The de Havilland DH112 Venom was a single-engined fighter-bomber and two seat night fighter developed from the Vampire in the immediate post-war years. The prototype took to the air on 2nd September 1949 and the first variant, the fighter-bomber, entered RAF service as the FB1 in 1952. Powered by a de Havilland Ghost 48 centrifugal flow engine generating 4,850lb thrust, the Venom FB1 was armed with 4 x 20mm Hispano cannon and capable of carrying 2 x 1,000lb bombs or 8 x 3in rocket projectiles. A second fighter-bomber variant powered by a Ghost 105 delivering 5,150lb thrust and fitted with an ejection seat, the FB4, entered service in 1955.
The Venom fighter-bomber saw operational service with 45 and 60 Squadrons RAF and 14 Squadron RNZAF during the Malayan Emergency of 1948-60 and during the Mau Mau insurgency in Kenya during the mid to late 1950s.
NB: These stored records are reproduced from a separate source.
(* ===== verification/Vault.v ===== *)
(** * Encryption of saved credentials (src/src/vault.rs)

    One master key seals every saved password. The database keeps it twice, wrapped for this host
    and, once an administrator has set one, under a recovery passphrase. AES-256-GCM and Argon2id
    come from the [ring] and [argon2] crates and are the class [Crypto]; what wraps a key for a host
    is the class [KeyProtector], of which the key file is an instance. Random bytes are arguments,
    [None] where the operating system's source failed. *)

From S2P Require Import Prelude Tables Text Utf8 Store Auth.
Local Open Scope Z_scope.

Definition KEY_LEN : nat := 32.
Definition SALT_LEN : nat := 16.
Definition NONCE_LEN : nat := 12.
Definition FORMAT : byte := x01.
Definition MIN_PASSPHRASE : nat := 12.
Definition META_LOCAL : string := "master_local".
Definition META_RECOVERY : string := "master_recovery".
Definition AAD_LOCAL : bytes := String.list_byte_of_string "web-access local wrap v1".
Definition AAD_RECOVERY : bytes := String.list_byte_of_string "web-access recovery wrap v1".

Inductive VaultError :=
  | Locked
  | WrongPassphrase
  | NoRecovery
  | Weak
  | Crypto_
  | Protect (why : string)
  | VStore (e : StoreError)
  | Io (why : string).

(** ** What the crates provide *)

Class Crypto := {
  (** [seal_in_place_append_tag]: fails on a text too long for the cipher *)
  aead_seal : bytes → bytes → bytes → bytes → option bytes;
  (** [open_in_place]: fails unless the tag is that of this key, nonce, associated data and text *)
  aead_open : bytes → bytes → bytes → bytes → option bytes;
  aead_open_seal : ∀ key nonce aad plain sealed,
    aead_seal key nonce aad plain = Some sealed → aead_open key nonce aad sealed = Some plain;
  (** [hash_password_into] a key: fails on a salt it does not accept *)
  argon2 : bytes → bytes → result string bytes;
  argon2_length : ∀ pass salt key, argon2 pass salt = Ok key → length key = KEY_LEN;
}.

(** ** Sealing *)

(** [SystemRandom::fill] of an array of [n] bytes, begun as zeros. *)
Definition fill (n : nat) (random : option bytes) : result VaultError bytes :=
  match random with
  | Some b => Ok (resize n x00 b)
  | None => Err (Protect "the OS random source failed")
  end.

(** [UnboundKey::new]: a key has the cipher's length. *)
Definition unbound (key : bytes) : result VaultError bytes :=
  if decide (length key = KEY_LEN) then Ok key else Err Crypto_.

Definition random_key (random : option bytes) : result VaultError bytes := fill KEY_LEN random.

(** [to_key]: the first bytes, of a slice long enough. *)
Definition to_key (b : bytes) : bytes := take KEY_LEN b.

Section vault.
Context {C : Crypto}.

(** [nonce || ciphertext+tag] with a fresh nonce. *)
Definition seal_blob (key aad plain : bytes) (random : option bytes) : result VaultError bytes :=
  sealing ← unbound key;
  nonce ← fill NONCE_LEN random;
  sealed ← ok_or Crypto_ (aead_seal sealing nonce aad plain);
  mret (nonce ++ sealed).

Definition open_blob (key aad blob : bytes) : result VaultError bytes :=
  if decide (length blob < NONCE_LEN)%nat then Err Crypto_
  else
    let nonce := take NONCE_LEN blob in
    let ct := drop NONCE_LEN blob in
    opening ← unbound key;
    ok_or Crypto_ (aead_open opening nonce aad ct).

Definition derive (passphrase : string) (salt : bytes) : result VaultError bytes :=
  match argon2 (String.list_byte_of_string passphrase) salt with
  | Ok key => Ok key
  | Err e => Err (Protect e)
  end.

(** [FORMAT || salt || nonce || ciphertext], keyed by the passphrase. *)
Definition encrypt_with_passphrase (passphrase : string) (aad data : bytes)
    (random_salt random_nonce : option bytes) : result VaultError bytes :=
  salt ← fill SALT_LEN random_salt;
  kek ← derive passphrase salt;
  sealed ← seal_blob kek aad data random_nonce;
  mret (FORMAT :: salt ++ sealed).

Definition decrypt_with_passphrase (passphrase : string) (aad blob : bytes) : result VaultError bytes :=
  if decide (length blob < 1 + SALT_LEN + NONCE_LEN)%nat then Err Crypto_
  else if decide (head blob = Some FORMAT) then
    let salt := take SALT_LEN (drop 1 blob) in
    kek ← derive passphrase salt;
    match open_blob kek aad (drop (1 + SALT_LEN) blob) with
    | Ok plain => Ok plain
    | Err _ => Err WrongPassphrase
    end
  else Err Crypto_.

Definition wrap_recovery (key : bytes) (passphrase : string) (r1 r2 : option bytes) :
    result VaultError bytes :=
  encrypt_with_passphrase passphrase AAD_RECOVERY key r1 r2.

Definition unwrap_recovery (blob : bytes) (passphrase : string) : result VaultError bytes :=
  key ← decrypt_with_passphrase passphrase AAD_RECOVERY blob;
  if decide (length key = KEY_LEN) then Ok (to_key key) else Err Crypto_.

(** ** Passwords of local accounts *)

Definition hex (b : bytes) : string := of_chars (b ≫= hex_byte).

(** [u8::from_str_radix(_, 16)] of two bytes of text: two digits, or a plus sign and one. *)
Definition hex_pair (a b : ascii) : option byte :=
  if decide (a = "+"%char) then to_u8 <$> hex_value b
  else x ← hex_value a; y ← hex_value b; Some (to_u8 (16 * x + y)).

Fixpoint unhex_chars (l : chars) : option bytes :=
  match l with
  | [] => Some []
  | [_] => None
  | a :: b :: l' => x ← hex_pair a b; r ← unhex_chars l'; Some (x :: r)
  end.

Definition unhex (s : string) : option bytes := unhex_chars (to_chars s).

Definition hash_password (password : string) (random : option bytes) : result VaultError string :=
  salt ← fill SALT_LEN random;
  hash ← derive password salt;
  mret ("argon2id$" +:+ hex salt +:+ "$" +:+ hex hash).

(** The loop that looks at every byte whatever it finds. *)
Definition difference (got want : bytes) : Z :=
  foldl (fun acc ab => Z.lor acc (Z.lxor (u8 ab.1) (u8 ab.2))) 0 (zip got want).

Definition verify_password (password stored : string) : bool :=
  match split_on "$"%char (to_chars stored) with
  | [scheme; salt; want] =>
      if decide (of_chars scheme = "argon2id"%string) then
        match unhex_chars salt, unhex_chars want with
        | Some salt, Some want =>
            match derive password salt with
            | Ok got => bool_decide (length got = length want) && bool_decide (difference got want = 0)
            | Err _ => false
            end
        | _, _ => false
        end
      else false
  | _ => false
  end.

Definition check_strength (passphrase : string) : result VaultError unit :=
  if decide (char_count passphrase < MIN_PASSPHRASE)%nat then Err Weak else Ok ().

(** ** Associated data *)

Definition nul : string := String "000"%char EmptyString.

(** Binds a saved credential to one user and one server. *)
Definition credential_aad (sid : string) (server : Z) : bytes :=
  String.list_byte_of_string ("credential" +:+ nul +:+ sid +:+ nul +:+ pretty server).

(** ** Wrapping for this host *)

Class KeyProtector := {
  protect : bytes → option bytes → result VaultError bytes;
  unprotect : bytes → result VaultError bytes;
  unprotect_protect : ∀ data random blob, protect data random = Ok blob → unprotect blob = Ok data;
}.

(** What reading the key file gave. *)
Inductive file_read := FileBytes (b : bytes) | FileMissing | FileError (why : string).

(** [KeyFile::load_or_create]: the key, and what is written where there was no file; [write] is the
    error of writing it, if any. *)
Definition load_or_create (path : string) (read : file_read) (random : option bytes)
    (write : option string) : result VaultError bytes * option bytes :=
  match read with
  | FileBytes b =>
      if decide (length b = KEY_LEN) then (Ok b, None)
      else (Err (Protect (path +:+ " is not a " +:+ pretty (Z.of_nat KEY_LEN) +:+ "-byte key")), None)
  | FileMissing =>
      match random_key random with
      | Err e => (Err e, None)
      | Ok key => match write with
                  | Some why => (Err (Io why), None)
                  | None => (Ok key, Some key)
                  end
      end
  | FileError why => (Err (Io why), None)
  end.

Definition keyfile_protect (key data : bytes) (random : option bytes) : result VaultError bytes :=
  seal_blob key AAD_LOCAL data random.

Definition keyfile_unprotect (key blob : bytes) : result VaultError bytes := open_blob key AAD_LOCAL blob.
End vault.

(** ** The vault *)

Record Vault := mkVault { master : option bytes }.

(** What a vault operation acts on: the database and the key in memory. *)
Abbreviation V := (M (Db * Vault) VaultError).

Definition st {A} (m : store A) : V A := fun s =>
  let '(r, db) := m s.1 in
  (match r with Ok a => Ok a | Err e => Err (VStore e) end, (db, s.2)).

Section operations.
Context {C : Crypto} {K : KeyProtector}.

Definition install (key : bytes) : V unit := modify (fun s => (s.1, mkVault (Some key))).

(** [Vault::key]. *)
Definition vault_key (v : Vault) : result VaultError bytes := ok_or Locked (master v).
Definition is_unlocked (v : Vault) : bool := is_ok (vault_key v).

Definition key_ : V bytes := s ← get; lift (vault_key s.2).

Definition recovery_set : store bool := b ← meta_get META_RECOVERY; mret (bool_decide (is_Some b)).

(** [Vault::load] into a vault that holds nothing: this host's wrap, if it opens; a new key in a
    database that has none; otherwise it stays locked. *)
Definition load (r_key r_wrap : option bytes) : V unit :=
  _ ← modify (fun s => (s.1, mkVault None));
  local ← st (meta_get META_LOCAL);
  match local with
  | Some blob =>
      match unprotect blob with
      | Ok key => if decide (length key = KEY_LEN) then install (to_key key) else mret ()
      | Err _ => mret ()
      end
  | None =>
      recovery ← st (meta_get META_RECOVERY);
      match recovery with
      | Some _ => mret ()
      | None =>
          key ← lift (random_key r_key);
          blob ← lift (protect key r_wrap);
          _ ← st (meta_set META_LOCAL blob);
          install key
      end
  end.

(** [Vault::seal] and [Vault::open] of a credential, [seal_value] and [open_value] of a value kept in
    one piece. *)
Definition seal (v : Vault) (aad plain : bytes) (random : option bytes) : result VaultError (bytes * bytes) :=
  key ← vault_key v;
  blob ← seal_blob key aad plain random;
  mret (take NONCE_LEN blob, drop NONCE_LEN blob).

Definition open (v : Vault) (aad nonce ciphertext : bytes) : result VaultError bytes :=
  key ← vault_key v;
  open_blob key aad (nonce ++ ciphertext).

Definition seal_value (v : Vault) (aad plain : bytes) (random : option bytes) : result VaultError bytes :=
  key ← vault_key v;
  seal_blob key aad plain random.

Definition open_value (v : Vault) (aad blob : bytes) : result VaultError bytes :=
  key ← vault_key v;
  open_blob key aad blob.

Definition set_recovery (current : option string) (new : string) (r1 r2 : option bytes) : V unit :=
  key ← key_;
  _ ← lift (check_strength new);
  stored ← st (meta_get META_RECOVERY);
  _ ← match stored with
      | Some blob =>
          current ← lift (ok_or WrongPassphrase current);
          opened ← lift (unwrap_recovery blob current);
          if decide (opened = key) then mret () else throw WrongPassphrase
      | None => mret ()
      end;
  wrapped ← lift (wrap_recovery key new r1 r2);
  st (meta_set META_RECOVERY wrapped).

Definition replace_recovery (new : string) (r1 r2 : option bytes) : V unit :=
  key ← key_;
  _ ← lift (check_strength new);
  wrapped ← lift (wrap_recovery key new r1 r2);
  st (meta_set META_RECOVERY wrapped).

(** [Vault::reset]: how many saved credentials went. *)
Definition vault_reset (also_forget : list string) (r_key r_wrap : option bytes) : V Z :=
  key ← lift (random_key r_key);
  wrapped ← lift (protect key r_wrap);
  removed ← st (replace_secrets (META_RECOVERY :: also_forget) (META_LOCAL, wrapped));
  _ ← install key;
  mret removed.

Definition verify_recovery (passphrase : string) : V bytes :=
  stored ← st (meta_get META_RECOVERY);
  blob ← lift (ok_or NoRecovery stored);
  lift (unwrap_recovery blob passphrase).

Definition adopt (passphrase : string) (random : option bytes) : V bytes :=
  key ← verify_recovery passphrase;
  wrapped ← lift (protect key random);
  _ ← st (meta_set META_LOCAL wrapped);
  mret key.

(** An administrator unlocking the store: [adopt] on the database in place, then [install]. *)
Definition unlock (passphrase : string) (random : option bytes) : V unit :=
  key ← adopt passphrase random; install key.
End operations.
The machine also proved its worth during the Suez Crisis of 1956 when, operating with 6, 8 and 249 Squadrons from RAF Akrotiri in Cyprus, ground attack sorties were mounted against military formations and installations. Considerable action was also seen in the Middle East with 8 Squadron Venoms continually deployed against dissident tribesmen in the Aden hinterland and, at a particularly crucial time, in support of ground forces during the rebellion in Oman of the late 1950s.
The night fighter variants, the NF2/NF3, were in service from 1953 until replaced by the Javelin in 1957. These aircraft were equipped with AI radar and accommodated pilot and navigator/radar operator via side by side seating. Sea Venoms were also produced as a navalised all weather fighter version and some 90 aircraft, renamed the Aquilon, were built under licence by Sud Est for the French Aeronavale.
The Venom equipped no fewer than 26 RAF squadrons and was also operated by the air arms of 6 other countries. It was withdrawn from RAF service in 1962 but continued to fly with the Swiss Air Force until 1983. A total of 1,431 Venoms, Sea Venoms and Aquilons were built. A significant number survive in aviation museums throughout the world and several remain airworthy.